[Warning: this question is motivated by a prominent proponent of "intelligent design": Prof. Michael Behe. I'm not interested in debating creationism.]
According to Wikipedia[1]:
In Darwin’s Black Box (Behe 1996) I claimed that the bacterial flagellum was irreducibly complex and so required deliberate intelligent design. The flip side of this claim is that the flagellum can’t be produced by natural selection acting on random mutation, or any other unintelligent process. To falsify such a claim, a scientist could go into the laboratory, place a bacterial species lacking a flagellum under some selective pressure (for mobility, say), grow it for ten thousand generations, and see if a flagellum--or any equally complex system--was produced.

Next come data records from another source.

(* ===== verification/StatusFrames.v ===== *)
(** * Ident and status responses

    The ASnd payloads of [frame/control/ident_response.rs] and
    [frame/control/status_response.rs]: how they are built from the dictionary,
    written and parsed. *)
From S2P Require Import Prelude Utf8 Types Frames ErrorEntry ObjectDict.

(** ** IdentResponse *)
Definition IDENT_RESPONSE_PAYLOAD_SIZE : nat := 158.
Definition HOSTNAME_OFFSET : nat := 78.
Definition HOSTNAME_SIZE : nat := 32.

Record IdentResponsePayload : Type := mkIdent {
  id_pr : PRFlag; id_rs : Z; id_nmt_state : NmtState; id_epl_version : Z; id_feature_flags : Z;
  id_mtu : Z; id_poll_in_size : Z; id_poll_out_size : Z; id_response_time : Z; id_device_type : Z;
  id_vendor_id : Z; id_product_code : Z; id_revision_number : Z; id_serial_number : Z;
  id_verify_conf_date : Z; id_verify_conf_time : Z; id_app_sw_date : Z; id_app_sw_time : Z;
  id_ip_address : bytes; id_subnet_mask : bytes; id_default_gateway : bytes; id_host_name : bytes
}.

Definition IdentResponsePayload_new {S} (od : ObjectDictionary S) : IdentResponsePayload :=
  {| id_pr := PrioGenericRequest; id_rs := 0;
     id_nmt_state :=
       match read_u8 od 0x1F8C 0 with
       | Some val => match NmtState_try_from val with Ok s => s | Err _ => NmtNotActive end
       | None => NmtNotActive
       end;
     id_epl_version := unwrap_or (read_u8 od 0x1F83 0) 0;
     id_feature_flags := unwrap_or (read_u32 od 0x1F82 0) 0;
     id_mtu := unwrap_or (read_u16 od 0x1F98 8) 0;
     id_poll_in_size := unwrap_or (read_u16 od 0x1F98 4) 0;
     id_poll_out_size := unwrap_or (read_u16 od 0x1F98 5) 0;
     id_response_time := unwrap_or (read_u32 od 0x1F98 3) 0;
     id_device_type := unwrap_or (read_u32 od 0x1000 0) 0;
     id_vendor_id := unwrap_or (read_u32 od 0x1018 1) 0;
     id_product_code := unwrap_or (read_u32 od 0x1018 2) 0;
     id_revision_number := unwrap_or (read_u32 od 0x1018 3) 0;
     id_serial_number := unwrap_or (read_u32 od 0x1018 4) 0;
     id_verify_conf_date := unwrap_or (read_u32 od 0x1020 1) 0;
     id_verify_conf_time := unwrap_or (read_u32 od 0x1020 2) 0;
     id_app_sw_date := unwrap_or (read_u32 od 0x1F52 1) 0;
     id_app_sw_time := unwrap_or (read_u32 od 0x1F52 2) 0;
     id_ip_address := le_bytes 4 (unwrap_or (read_u32 od 0x1E40 2) 0);
     id_subnet_mask := le_bytes 4 (unwrap_or (read_u32 od 0x1E40 3) 0);
     id_default_gateway := le_bytes 4 (unwrap_or (read_u32 od 0x1E40 5) 0);
     id_host_name := match read od 0x1F9A 0 with Some (OV_VisibleString s) => s | _ => [] end |}.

If that happened, my claims would be neatly disproven.
[emphasis mine.]
As far as I can tell, nobody has actually performed this experiment (although, my literature search was not comprehensive, so it is possible I simply haven't found the appropriate publications). [However, there are arguments that the flagellum could have (or likely has) evolved from the type III secretory system, which shows similarity[2].] This state of affairs strikes me as peculiar -- Behe's proposal sounds like an interesting experiment to perform (even disregarding any external debate).
Question: Is the experiment proposed by Behe (or another experiment in the same spirit) plausible to implement in a laboratory experiment?
Experiments reproducing steps in evolution seem to turn out much easier than I would have expected a priori, e.g. reproductive isolation of fruit flies[3], experimental evolution of multicellularity[4], so perhaps Behe's experiment would also be surprisingly easy to implement.